**About this task**
Where a line below includes the word "destruct", copy that line.

**Records for processing**
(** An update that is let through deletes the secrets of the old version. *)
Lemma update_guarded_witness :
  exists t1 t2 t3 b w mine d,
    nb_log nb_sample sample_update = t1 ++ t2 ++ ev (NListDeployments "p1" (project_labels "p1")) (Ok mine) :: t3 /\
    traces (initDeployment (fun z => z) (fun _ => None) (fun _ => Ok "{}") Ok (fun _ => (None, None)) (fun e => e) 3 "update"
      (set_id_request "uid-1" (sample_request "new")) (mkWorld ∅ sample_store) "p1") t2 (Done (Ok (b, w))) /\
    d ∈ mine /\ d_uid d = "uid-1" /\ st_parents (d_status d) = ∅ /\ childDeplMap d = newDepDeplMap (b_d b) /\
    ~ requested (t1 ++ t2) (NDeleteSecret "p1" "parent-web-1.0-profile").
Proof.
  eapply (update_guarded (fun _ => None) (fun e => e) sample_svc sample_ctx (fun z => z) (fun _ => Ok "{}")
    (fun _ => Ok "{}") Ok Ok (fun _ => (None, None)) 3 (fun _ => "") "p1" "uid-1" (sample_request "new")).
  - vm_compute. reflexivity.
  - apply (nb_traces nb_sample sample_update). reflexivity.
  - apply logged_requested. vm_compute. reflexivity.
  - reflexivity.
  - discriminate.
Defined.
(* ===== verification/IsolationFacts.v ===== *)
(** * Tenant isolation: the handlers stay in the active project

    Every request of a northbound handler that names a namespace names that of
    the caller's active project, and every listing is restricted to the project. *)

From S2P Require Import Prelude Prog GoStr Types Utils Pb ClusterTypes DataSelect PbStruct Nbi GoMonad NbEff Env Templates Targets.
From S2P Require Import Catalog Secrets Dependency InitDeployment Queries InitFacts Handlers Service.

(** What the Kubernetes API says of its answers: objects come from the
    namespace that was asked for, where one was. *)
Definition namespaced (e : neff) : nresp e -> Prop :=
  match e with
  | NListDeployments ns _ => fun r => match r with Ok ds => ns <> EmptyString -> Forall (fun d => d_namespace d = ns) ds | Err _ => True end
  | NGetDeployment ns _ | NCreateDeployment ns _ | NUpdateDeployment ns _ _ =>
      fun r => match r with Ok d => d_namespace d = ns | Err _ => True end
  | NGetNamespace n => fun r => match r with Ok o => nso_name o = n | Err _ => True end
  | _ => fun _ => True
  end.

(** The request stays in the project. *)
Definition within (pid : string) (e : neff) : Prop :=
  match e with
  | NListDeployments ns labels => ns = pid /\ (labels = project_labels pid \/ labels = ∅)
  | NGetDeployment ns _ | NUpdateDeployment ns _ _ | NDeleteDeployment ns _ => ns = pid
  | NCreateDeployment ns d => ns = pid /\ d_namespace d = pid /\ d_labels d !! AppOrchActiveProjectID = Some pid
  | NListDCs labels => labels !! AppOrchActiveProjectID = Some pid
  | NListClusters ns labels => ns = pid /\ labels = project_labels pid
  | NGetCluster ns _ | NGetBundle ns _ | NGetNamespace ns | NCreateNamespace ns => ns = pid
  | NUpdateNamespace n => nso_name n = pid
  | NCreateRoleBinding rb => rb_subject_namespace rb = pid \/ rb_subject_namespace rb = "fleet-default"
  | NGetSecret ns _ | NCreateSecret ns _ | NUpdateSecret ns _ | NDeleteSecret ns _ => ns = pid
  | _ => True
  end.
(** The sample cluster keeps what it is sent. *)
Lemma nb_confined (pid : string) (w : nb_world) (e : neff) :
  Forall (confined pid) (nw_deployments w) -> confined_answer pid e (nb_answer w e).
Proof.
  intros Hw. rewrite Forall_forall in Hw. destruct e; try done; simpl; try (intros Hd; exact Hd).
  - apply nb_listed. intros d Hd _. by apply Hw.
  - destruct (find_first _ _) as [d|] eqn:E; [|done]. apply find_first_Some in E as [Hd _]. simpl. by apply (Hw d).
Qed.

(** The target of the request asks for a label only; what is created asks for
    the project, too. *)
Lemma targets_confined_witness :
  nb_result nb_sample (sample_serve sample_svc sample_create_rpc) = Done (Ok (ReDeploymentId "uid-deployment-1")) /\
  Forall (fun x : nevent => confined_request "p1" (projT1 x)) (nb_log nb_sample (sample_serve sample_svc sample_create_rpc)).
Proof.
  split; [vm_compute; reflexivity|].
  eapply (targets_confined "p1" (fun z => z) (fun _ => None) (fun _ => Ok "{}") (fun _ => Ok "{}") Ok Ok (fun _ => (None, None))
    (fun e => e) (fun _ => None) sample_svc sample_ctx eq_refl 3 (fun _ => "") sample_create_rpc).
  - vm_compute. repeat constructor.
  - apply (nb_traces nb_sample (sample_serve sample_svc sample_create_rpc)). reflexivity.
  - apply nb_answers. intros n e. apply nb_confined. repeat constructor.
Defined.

**Response area**
  intros Hw. rewrite Forall_forall in Hw. destruct e; try done; simpl; try (intros Hd; exact Hd).
  - destruct (find_first _ _) as [d|] eqn:E; [|done]. apply find_first_Some in E as [Hd _]. simpl. by apply (Hw d).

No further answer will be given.